++++ THE DATA

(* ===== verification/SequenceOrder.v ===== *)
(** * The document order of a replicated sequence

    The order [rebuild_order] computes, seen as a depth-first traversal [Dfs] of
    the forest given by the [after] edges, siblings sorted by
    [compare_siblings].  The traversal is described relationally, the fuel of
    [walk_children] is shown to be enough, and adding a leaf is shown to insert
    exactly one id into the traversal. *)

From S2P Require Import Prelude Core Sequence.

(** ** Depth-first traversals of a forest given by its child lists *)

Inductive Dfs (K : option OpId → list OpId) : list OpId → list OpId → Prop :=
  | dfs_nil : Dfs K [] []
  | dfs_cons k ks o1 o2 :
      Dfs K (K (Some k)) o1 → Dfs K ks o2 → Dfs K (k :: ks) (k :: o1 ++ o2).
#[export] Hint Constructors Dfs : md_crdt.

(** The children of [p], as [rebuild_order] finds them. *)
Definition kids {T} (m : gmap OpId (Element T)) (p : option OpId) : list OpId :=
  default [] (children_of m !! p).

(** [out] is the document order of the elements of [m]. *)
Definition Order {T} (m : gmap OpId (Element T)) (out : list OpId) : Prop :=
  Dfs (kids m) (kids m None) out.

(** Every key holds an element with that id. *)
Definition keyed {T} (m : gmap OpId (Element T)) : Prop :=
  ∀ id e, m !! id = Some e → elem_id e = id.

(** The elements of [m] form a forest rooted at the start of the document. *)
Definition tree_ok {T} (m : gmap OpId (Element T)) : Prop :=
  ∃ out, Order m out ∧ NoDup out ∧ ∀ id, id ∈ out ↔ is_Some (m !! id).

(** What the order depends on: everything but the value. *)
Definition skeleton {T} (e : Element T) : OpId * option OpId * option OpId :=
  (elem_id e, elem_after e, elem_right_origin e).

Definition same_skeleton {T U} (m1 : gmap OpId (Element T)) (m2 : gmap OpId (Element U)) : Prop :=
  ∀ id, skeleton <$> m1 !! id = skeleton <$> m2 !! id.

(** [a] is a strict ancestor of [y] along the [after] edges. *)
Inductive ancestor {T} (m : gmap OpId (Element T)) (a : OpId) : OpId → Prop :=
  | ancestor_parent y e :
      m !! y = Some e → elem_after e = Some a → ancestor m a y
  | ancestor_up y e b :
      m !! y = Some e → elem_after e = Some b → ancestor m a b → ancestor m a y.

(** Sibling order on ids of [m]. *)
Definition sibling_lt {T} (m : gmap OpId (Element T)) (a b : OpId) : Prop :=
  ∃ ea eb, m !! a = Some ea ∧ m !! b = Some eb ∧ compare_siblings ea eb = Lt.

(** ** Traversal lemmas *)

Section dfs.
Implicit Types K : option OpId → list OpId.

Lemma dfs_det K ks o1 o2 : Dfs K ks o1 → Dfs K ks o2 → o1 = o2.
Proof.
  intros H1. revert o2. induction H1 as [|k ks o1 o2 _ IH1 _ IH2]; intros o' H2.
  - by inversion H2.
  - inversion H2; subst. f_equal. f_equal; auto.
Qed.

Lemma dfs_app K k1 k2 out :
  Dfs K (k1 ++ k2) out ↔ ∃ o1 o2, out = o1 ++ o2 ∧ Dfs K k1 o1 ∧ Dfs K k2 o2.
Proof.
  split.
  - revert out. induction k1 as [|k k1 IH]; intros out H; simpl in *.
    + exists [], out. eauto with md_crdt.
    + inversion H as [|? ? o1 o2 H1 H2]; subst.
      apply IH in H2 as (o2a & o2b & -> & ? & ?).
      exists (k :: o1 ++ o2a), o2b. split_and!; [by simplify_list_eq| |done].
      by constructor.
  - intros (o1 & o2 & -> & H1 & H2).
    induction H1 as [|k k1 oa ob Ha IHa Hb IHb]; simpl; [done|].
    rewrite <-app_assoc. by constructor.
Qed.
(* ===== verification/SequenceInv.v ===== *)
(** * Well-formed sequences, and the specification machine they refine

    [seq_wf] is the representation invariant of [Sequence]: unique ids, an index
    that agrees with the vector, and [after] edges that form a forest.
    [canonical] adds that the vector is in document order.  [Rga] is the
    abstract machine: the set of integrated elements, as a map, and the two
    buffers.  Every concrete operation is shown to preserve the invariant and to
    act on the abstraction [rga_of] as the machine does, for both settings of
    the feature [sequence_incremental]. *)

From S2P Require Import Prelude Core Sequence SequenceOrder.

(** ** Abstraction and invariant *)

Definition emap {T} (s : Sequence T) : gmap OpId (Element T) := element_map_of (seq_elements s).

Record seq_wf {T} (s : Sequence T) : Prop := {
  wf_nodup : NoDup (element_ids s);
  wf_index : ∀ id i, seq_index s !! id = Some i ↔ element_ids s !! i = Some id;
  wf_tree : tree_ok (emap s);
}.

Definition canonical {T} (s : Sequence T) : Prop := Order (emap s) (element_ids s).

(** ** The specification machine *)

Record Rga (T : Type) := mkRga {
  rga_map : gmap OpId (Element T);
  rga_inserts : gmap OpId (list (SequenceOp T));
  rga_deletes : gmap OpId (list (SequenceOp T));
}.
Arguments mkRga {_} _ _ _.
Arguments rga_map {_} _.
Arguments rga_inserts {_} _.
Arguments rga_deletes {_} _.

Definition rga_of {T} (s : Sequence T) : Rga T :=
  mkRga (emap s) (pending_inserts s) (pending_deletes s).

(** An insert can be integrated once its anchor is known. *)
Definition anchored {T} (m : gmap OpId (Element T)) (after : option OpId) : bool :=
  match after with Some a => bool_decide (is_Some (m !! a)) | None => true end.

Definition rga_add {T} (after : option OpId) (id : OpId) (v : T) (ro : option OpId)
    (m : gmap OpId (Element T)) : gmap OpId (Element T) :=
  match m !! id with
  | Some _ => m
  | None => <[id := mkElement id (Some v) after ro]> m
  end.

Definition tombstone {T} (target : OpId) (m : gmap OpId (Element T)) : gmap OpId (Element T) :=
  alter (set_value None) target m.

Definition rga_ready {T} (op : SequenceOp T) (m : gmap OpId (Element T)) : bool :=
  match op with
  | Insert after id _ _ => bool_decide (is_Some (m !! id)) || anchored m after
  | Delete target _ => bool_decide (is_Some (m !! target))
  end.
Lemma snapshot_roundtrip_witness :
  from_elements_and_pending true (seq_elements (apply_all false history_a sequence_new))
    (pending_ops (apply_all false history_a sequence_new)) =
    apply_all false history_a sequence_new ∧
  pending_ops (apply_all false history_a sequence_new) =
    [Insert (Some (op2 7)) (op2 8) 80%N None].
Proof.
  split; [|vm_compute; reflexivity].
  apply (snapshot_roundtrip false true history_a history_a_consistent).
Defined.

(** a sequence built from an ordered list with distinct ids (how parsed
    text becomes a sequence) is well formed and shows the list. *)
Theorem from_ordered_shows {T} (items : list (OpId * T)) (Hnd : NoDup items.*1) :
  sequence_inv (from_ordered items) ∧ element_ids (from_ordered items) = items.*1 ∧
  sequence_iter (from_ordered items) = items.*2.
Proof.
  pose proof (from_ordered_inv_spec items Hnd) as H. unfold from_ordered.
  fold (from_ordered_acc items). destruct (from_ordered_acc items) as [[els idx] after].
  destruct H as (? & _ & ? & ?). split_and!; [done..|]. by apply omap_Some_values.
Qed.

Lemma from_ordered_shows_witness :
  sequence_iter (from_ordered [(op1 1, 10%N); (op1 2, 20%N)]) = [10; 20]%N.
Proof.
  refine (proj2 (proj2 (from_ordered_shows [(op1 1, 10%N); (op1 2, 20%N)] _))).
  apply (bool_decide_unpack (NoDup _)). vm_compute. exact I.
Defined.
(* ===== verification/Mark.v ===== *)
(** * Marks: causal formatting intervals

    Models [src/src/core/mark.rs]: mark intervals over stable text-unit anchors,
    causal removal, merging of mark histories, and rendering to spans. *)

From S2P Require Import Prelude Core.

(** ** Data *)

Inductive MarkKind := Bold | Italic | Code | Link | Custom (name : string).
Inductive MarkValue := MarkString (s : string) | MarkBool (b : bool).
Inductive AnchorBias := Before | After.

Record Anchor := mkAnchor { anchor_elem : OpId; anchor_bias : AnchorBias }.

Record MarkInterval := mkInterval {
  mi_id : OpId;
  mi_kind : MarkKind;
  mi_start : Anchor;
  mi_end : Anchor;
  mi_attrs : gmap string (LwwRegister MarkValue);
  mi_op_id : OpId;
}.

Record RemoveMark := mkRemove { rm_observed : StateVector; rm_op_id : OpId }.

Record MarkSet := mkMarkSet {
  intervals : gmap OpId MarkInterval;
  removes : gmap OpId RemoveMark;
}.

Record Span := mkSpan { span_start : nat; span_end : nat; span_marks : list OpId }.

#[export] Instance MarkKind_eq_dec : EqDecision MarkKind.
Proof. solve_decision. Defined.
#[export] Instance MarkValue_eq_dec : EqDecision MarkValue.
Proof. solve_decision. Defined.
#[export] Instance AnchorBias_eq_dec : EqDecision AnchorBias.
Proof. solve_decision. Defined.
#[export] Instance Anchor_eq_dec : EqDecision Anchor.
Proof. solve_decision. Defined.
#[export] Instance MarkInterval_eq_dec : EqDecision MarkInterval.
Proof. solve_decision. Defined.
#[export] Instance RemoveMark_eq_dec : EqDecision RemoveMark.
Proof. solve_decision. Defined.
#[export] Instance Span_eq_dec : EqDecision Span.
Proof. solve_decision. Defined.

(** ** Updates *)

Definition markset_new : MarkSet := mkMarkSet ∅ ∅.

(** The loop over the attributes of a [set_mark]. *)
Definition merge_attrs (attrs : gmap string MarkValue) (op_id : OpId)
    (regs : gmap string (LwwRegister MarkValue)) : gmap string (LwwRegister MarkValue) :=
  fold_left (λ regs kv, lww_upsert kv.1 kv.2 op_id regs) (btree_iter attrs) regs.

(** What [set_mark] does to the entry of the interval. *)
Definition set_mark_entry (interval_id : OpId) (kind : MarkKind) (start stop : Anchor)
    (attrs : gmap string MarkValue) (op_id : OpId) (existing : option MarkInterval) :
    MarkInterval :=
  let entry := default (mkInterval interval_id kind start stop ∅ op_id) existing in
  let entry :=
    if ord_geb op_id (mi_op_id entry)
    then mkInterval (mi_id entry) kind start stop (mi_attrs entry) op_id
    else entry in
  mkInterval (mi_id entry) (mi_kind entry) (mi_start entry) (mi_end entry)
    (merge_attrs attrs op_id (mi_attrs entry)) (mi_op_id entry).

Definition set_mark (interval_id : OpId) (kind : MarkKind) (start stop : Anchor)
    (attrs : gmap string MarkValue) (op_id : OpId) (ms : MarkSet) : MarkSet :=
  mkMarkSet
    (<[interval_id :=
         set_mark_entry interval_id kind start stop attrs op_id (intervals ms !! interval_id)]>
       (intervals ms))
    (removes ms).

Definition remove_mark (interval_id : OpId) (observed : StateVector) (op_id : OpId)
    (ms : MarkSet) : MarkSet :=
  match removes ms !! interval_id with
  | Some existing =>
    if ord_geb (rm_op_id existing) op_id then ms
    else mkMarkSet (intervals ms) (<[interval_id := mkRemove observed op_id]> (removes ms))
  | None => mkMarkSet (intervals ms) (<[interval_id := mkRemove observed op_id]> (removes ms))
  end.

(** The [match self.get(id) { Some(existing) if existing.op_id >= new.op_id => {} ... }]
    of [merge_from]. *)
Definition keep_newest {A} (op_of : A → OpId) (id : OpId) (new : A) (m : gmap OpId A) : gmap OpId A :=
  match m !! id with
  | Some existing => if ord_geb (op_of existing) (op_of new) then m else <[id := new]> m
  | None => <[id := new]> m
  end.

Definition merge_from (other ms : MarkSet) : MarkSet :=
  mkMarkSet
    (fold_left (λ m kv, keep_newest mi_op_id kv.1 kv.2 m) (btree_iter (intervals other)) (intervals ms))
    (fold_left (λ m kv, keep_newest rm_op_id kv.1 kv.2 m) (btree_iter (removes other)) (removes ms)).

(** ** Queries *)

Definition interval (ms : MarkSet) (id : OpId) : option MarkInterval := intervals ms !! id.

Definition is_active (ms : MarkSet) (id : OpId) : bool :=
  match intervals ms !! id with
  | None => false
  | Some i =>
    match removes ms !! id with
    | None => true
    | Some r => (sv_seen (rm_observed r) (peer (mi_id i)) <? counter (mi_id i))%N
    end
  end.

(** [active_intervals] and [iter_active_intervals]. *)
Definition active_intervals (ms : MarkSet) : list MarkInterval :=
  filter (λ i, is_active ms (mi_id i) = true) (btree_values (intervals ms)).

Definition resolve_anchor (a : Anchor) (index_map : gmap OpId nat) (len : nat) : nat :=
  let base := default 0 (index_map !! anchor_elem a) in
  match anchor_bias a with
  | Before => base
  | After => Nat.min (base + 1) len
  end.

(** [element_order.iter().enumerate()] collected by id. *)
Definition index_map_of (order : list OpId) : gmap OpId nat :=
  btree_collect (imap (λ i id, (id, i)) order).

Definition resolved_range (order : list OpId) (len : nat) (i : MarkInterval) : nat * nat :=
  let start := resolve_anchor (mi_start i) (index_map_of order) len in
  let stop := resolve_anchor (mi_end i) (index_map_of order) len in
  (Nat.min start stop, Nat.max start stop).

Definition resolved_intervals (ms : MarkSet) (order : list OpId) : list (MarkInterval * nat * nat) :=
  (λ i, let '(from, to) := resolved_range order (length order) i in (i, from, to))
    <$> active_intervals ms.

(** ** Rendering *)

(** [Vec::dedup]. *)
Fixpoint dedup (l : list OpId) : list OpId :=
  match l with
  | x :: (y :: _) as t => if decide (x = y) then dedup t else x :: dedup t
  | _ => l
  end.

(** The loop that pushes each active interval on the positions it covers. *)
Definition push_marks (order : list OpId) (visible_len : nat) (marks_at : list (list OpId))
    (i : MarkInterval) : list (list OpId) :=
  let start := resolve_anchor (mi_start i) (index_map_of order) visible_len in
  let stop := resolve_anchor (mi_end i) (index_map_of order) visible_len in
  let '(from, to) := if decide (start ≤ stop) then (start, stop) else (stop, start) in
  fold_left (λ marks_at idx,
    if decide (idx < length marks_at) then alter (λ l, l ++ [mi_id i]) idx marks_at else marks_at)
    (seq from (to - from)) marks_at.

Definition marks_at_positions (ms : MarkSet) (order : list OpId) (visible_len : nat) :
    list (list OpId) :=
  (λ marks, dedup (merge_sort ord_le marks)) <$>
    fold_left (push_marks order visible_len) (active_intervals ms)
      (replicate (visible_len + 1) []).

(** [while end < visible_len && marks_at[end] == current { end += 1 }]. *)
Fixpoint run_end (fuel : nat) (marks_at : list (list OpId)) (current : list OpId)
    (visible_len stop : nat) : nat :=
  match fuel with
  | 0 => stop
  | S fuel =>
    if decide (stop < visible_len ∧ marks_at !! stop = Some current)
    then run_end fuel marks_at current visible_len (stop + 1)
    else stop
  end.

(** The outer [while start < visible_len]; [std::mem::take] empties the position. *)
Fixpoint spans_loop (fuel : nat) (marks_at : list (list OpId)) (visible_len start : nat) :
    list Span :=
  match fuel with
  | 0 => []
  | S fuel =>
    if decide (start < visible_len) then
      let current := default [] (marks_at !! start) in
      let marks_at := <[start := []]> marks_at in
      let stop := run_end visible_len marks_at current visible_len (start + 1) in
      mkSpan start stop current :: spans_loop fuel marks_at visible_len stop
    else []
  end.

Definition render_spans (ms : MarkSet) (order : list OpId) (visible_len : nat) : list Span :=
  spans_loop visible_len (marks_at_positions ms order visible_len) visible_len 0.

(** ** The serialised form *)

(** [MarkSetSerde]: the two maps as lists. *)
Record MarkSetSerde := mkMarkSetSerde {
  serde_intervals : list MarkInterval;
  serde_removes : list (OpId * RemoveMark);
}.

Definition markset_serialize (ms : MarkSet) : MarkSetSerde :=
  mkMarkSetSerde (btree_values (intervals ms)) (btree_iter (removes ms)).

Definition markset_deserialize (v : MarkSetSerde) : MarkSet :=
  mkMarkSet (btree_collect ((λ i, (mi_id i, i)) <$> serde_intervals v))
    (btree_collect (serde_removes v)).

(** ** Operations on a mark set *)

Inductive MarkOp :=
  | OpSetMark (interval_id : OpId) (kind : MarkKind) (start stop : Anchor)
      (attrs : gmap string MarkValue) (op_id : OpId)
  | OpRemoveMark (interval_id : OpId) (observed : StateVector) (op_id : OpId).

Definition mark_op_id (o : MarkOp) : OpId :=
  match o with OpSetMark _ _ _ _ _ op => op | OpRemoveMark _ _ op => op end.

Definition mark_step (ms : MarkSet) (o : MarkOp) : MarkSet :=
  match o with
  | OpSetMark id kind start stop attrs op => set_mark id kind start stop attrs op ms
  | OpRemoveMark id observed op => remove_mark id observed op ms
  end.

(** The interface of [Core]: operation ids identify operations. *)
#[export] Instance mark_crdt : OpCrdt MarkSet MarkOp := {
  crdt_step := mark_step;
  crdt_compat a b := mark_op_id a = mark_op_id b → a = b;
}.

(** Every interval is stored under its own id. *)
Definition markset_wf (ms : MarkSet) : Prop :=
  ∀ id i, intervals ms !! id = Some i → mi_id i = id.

++++++++

WHAT TO WORK ON: Only the number is needed. Say how many lines of the entries contain "destruct".

OUTPUT BELOW: 2